No, I'm not going to sit here for hours typing up a synopsis of all
their many gaffsgaffs.
Here's one described briefly:
Two VCR's - one gets top rating and one gets bottom. They praise
certain features on the top rated unit that they casitgate on the
bottom rated unit. Top rated has a much better picture, faster rewind,
and so on compared to the bottiom rated unit. Only problem is....
drumroll... They are the exact same unit internally with slightly
altered cosmetics and a different brand name on the front. They even
use the same service literature and part numbers for servicing. They
are built in the same factory on the same assembly line.
Consumer Reports writer asks as he punches in for work, "Okay, what am
I an expert on today?"
I. for one, put quite a bit of value on Consumer Reports and their reviews.
Since I have been working as a electrical engineer in hardware design since
the 1960s, and have been subscribing to their publication since the early
1970s, I have found their testing approach to be, for virtually all things I
am professionally aware of, scientifically sound, not ":completely
laughable" as you state. Their journalism is also fair and balanced. They
have a substantial testing organization staffed by many engineers, a large
set of laboratories, and a total willingness to go to outside testing firms
including the one I was employed by, to have specific testing done which
exceeds their in-house staff or facilities.

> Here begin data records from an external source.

Definition command_passwd (config : pv_config) (recovery_file : option (list Z)) : C pv_status :=
  r ← (match recovery_file with
       | None => open_password_vault (vault_path config)
       | Some _ => open_recovery_vault (vault_path config)
       end);
  let '(status, vault, header) := r in
  r ← (if is_ok status then read_secret true else mret (status, buffer_zero));
  let '(status, new_password) := r in
  status ← (if is_ok status then validate_new_master_password new_password else mret status);
  r ← (if is_ok status
       then on_sys (total (pv_crypto_rewrap_password header (default [] (secret_bytes new_password)) (vmk_bytes vault)))
       else mret (status, header));
  let '(status, header) := r in
  r ← (if is_ok status then on_store (pv_store_save (set_vault_dirty vault) header (backup_retention config)) else mret (status, vault, header));
  let '(status, vault, _) := r in
  _ ← (if is_ok status then say (text_lines [cstr "Master password updated"])
       else if bool_decide (status = PV_ERR_DURABILITY)
       then say (text_lines [cstr "Password update reached the vault; verify both old and new passwords"])
       else mret tt);
  _ ← destroy_if_open vault;
  mret status.

Definition command_recovery_rotate (config : pv_config) (output : list Z) : C pv_status :=
  r ← on_sys (total (pv_secure_buffer_alloc buffer_zero PV_RECOVERY_KEY_BYTES));
  let '(status, _) := r in
  status ← (if is_ok status then r ← on_sys (total (pv_secure_buffer_alloc buffer_zero PV_RECOVERY_TEXT_MAX)); mret (fst r) else mret status);
  r ← (if is_ok status then open_password_vault (vault_path config) else mret (status, vault_zero, header_zero));
  let '(status, vault, header) := r in
  r ← (if is_ok status then
         key ← on_sys (total (randombytes_buf PV_RECOVERY_KEY_BYTES));
         r ← on_sys (total (pv_recovery_encode (v_vault_id vault) key PV_RECOVERY_TEXT_MAX));
         mret (fst r, key, default [] (snd r))
       else mret (status, [], []));
  let '(status, key, encoded) := r in
  status ← (if is_ok status then write_recovery output encoded (v_vault_id vault) else mret status);
  let output_created := is_ok status in
  r ← (if is_ok status then on_sys (total (pv_crypto_rewrap_recovery header key (vmk_bytes vault))) else mret (status, header));
  let '(status, header) := r in
  r ← (if is_ok status then on_store (pv_store_save (set_vault_dirty vault) header (backup_retention config)) else mret (status, vault, header));
  let '(status, vault, _) := r in
  _ ← (if negb (is_ok status) && negb (bool_decide (status = PV_ERR_DURABILITY)) && output_created then remove_recovery output else mret tt);
  _ ← (if output_created && status_committed status then
         if is_ok status
         then say (text_lines [cstr "Recovery key rotated; new key written to the requested output path.";
                               cstr "Move it to separate offline storage. The previous key is now invalid."])
         else say (text_lines [cstr "Recovery update reached the vault; new key written to the requested output path.";
                               cstr "Keep both old and new recovery keys until both paths are verified."])
       else mret tt);
  _ ← destroy_if_open vault;
  mret status.
(* ===== verification/Main.v ===== *)
(** * The program

    [src/main.c]: what it reads of the arguments before the command line does, how
    it reports an error, and the whole program from the arguments to the exit
    code. *)

From stdpp Require Import gmap.
From S2P Require Import Prelude Status Util Sys Arena Model Cbor Crypto Posix Recovery Config Secure Fs Store StoreOps.
From S2P Require Import Ui Process Clipboard Rofi Cli Shell Commands.

(** The arguments from the command word on: after the name of the program and
    [--vault PATH]. *)
Definition from_command (argv : list (list Z)) : list (list Z) :=
  match argv with
  | _ :: option :: path :: rest => if streq option (cstr "--vault") then rest else option :: path :: rest
  | _ :: rest => rest
  | [] => []
  end.

Definition command_requests_clipboard (argv : list (list Z)) : bool :=
  match from_command argv with
  | [] => false
  | command :: rest =>
      if streq command (cstr "copy") || streq command (cstr "generate") then true else
      if negb (streq command (cstr "pick")) then false else existsb (fun a => streq a (cstr "--copy")) rest
  end.

Definition command_ignores_config (argv : list (list Z)) : bool :=
  match from_command argv with
  | [] => false
  | command :: rest =>
      if (zlen rest =? 1) && is_help (nth 0 rest []) then true else
      if (streq command (cstr "rescue") || streq command (cstr "recovery")) && (zlen rest =? 2) && is_help (nth 1 rest []) then true else
      streq command (cstr "help") || streq command (cstr "-h") || streq command (cstr "--help") || streq command (cstr "--version") ||
      streq command (cstr "config") || streq command (cstr "rescue") || streq command (cstr "rollback")
  end.

Definition command_is_config_check (argv : list (list Z)) : bool :=
  match from_command argv with
  | [command; action] => streq command (cstr "config") && streq action (cstr "check")
  | _ => false
  end.

Definition report_configuration_error (status : pv_status) : C unit :=
  match status with
  | PV_ERR_IO =>
      complain (text_lines [cstr "pvault: configuration: inaccessible or unsafe metadata; require a regular current-user file with one link, mode 0400 or 0600, and a safe parent"])
  | PV_ERR_FORMAT => complain (text_lines [cstr "pvault: configuration: invalid syntax, duplicate key, NUL byte, or value"])
  | PV_ERR_LIMIT => complain (text_lines [cstr "pvault: configuration: file, line, path, or value limit exceeded"])
  | _ => complain (text_lines [cstr "pvault: configuration: " ++ cstr (pv_status_string status)])
  end.

Section program.
Context `{Host} `{Sodium} `{Libcbor}.
Context (stdin_tty stdout_tty : bool) (environ : list (list Z)) (input : list Z) (draws : nat).

(** The configuration: the status, the configuration and whether it is the cause. *)
Definition main_config (argv : list (list Z)) : C (pv_status * pv_config * bool) :=
  if command_ignores_config argv then
    let '(status, config) := pv_config_defaults (environ_get environ) in
    mret (PV_OK, if is_ok status then config else config_zero, false)
  else
    r ← load_config environ config_zero;
    let '(status, config) := r in
    mret (status, config, negb (is_ok status)).

Definition report_error (argv : list (list Z)) (status : pv_status) (configuration_error : bool) : C unit :=
  if is_ok status then mret tt else
  if configuration_error || command_is_config_check argv then report_configuration_error status else
  if bool_decide (status = PV_ERR_EXTERNAL) && command_requests_clipboard argv
  then complain (text_lines [cstr "pvault: clipboard unavailable: require xclip, empty WAYLAND_DISPLAY, XDG_SESSION_TYPE=x11, and non-empty DISPLAY; Wayland and XWayland are refused"])
  else complain (text_lines [cstr "pvault: " ++ cstr (pv_status_string status)]).

(** The exit code; [initialized] is what [pv_global_init] returned. *)
Definition main (initialized : pv_status) (argv : list (list Z)) : C Z :=
  if negb (is_ok initialized) then
    _ ← complain (text_lines [cstr "pvault: initialization: " ++ cstr (pv_status_string initialized)]);
    mret (pv_status_exit_code initialized)
  else
  r ← main_config argv;
  let '(status, config, configuration_error) := r in
  status ← (if is_ok status then pv_cli_run stdin_tty stdout_tty environ input draws config argv else mret status);
  _ ← report_error argv status configuration_error;
  mret (pv_status_exit_code status).

End program.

I do not always agree with their outcomes, and also do not always agree with
their metrics or discriminants, since I may personally put a much higher
value on some feature or performance than they do. Such is the nature of
making comparisons. I do, however, find their results often correlate with
my own experiences, and have used them as a buying guide for many major
Dismissing Consumer Reports entirely is a very narrow and unreasonably
dismissive attitude in my opinion. For antivirus software, I put a great
deal more value in their opinions than I do of those computer publications
which often have their own advertising agendas, and favor products which pay
their bills. PC Magazine and others would have you believe that Trend Micro
PC-Cillin is a great product, yet both me and the original poster found out
exactly the opposite after spending $50 or $60.
What gives you that impression of them? If they had advertising, which
they don't, I might have a tendency to agree but without the advertising
I find them to be pretty "straight up" and reliable.
Now, let's hear your reasoning.
Oh, I might trust them on household appliances and similar things, but
when it comes to cars and electronics, forget it. Anybody else remember
their silly rollover stunt with those stupid outriggers that raised the
mini-SUV's CG a foot or so? Like articles in newspapers, whenever they
write about something that I actually have some expertise on or
witnessed, I find myself saying 'that ain't right...' And their
reliability ratings are meaningless, like any self-selected polling pool.
I entirely disagree. They gather annual reliability data from 100's of
thousands of readers through a 4 to 6 page survey form, and publish an
analysis of the results. You may call their ratings "meaningless", but I
will take them any day as a lot better reference than any other source I am
aware of. Can you name a better database of reliability info for consumer
products? For that matter, can you name "ANY" other source of reliability
data on consumer items other than your typical anecdotal opinions of a
salesperson or neighbor?
Hardly!! They have no reliability data whatsoever I am aware of. Any by the
way, can you show me the link to their comparison of PC antivirus software
products? No you can't, because there isn't any such review. They are
profoundly smaller in scope compared to Consumer's Union. They deal much
more heavily with 'Consumer Satisfaction', a very useful metric for sure,
but they are not in the same engineering, publication, or investigative
reporting business as Consumer's Reports / CU at all.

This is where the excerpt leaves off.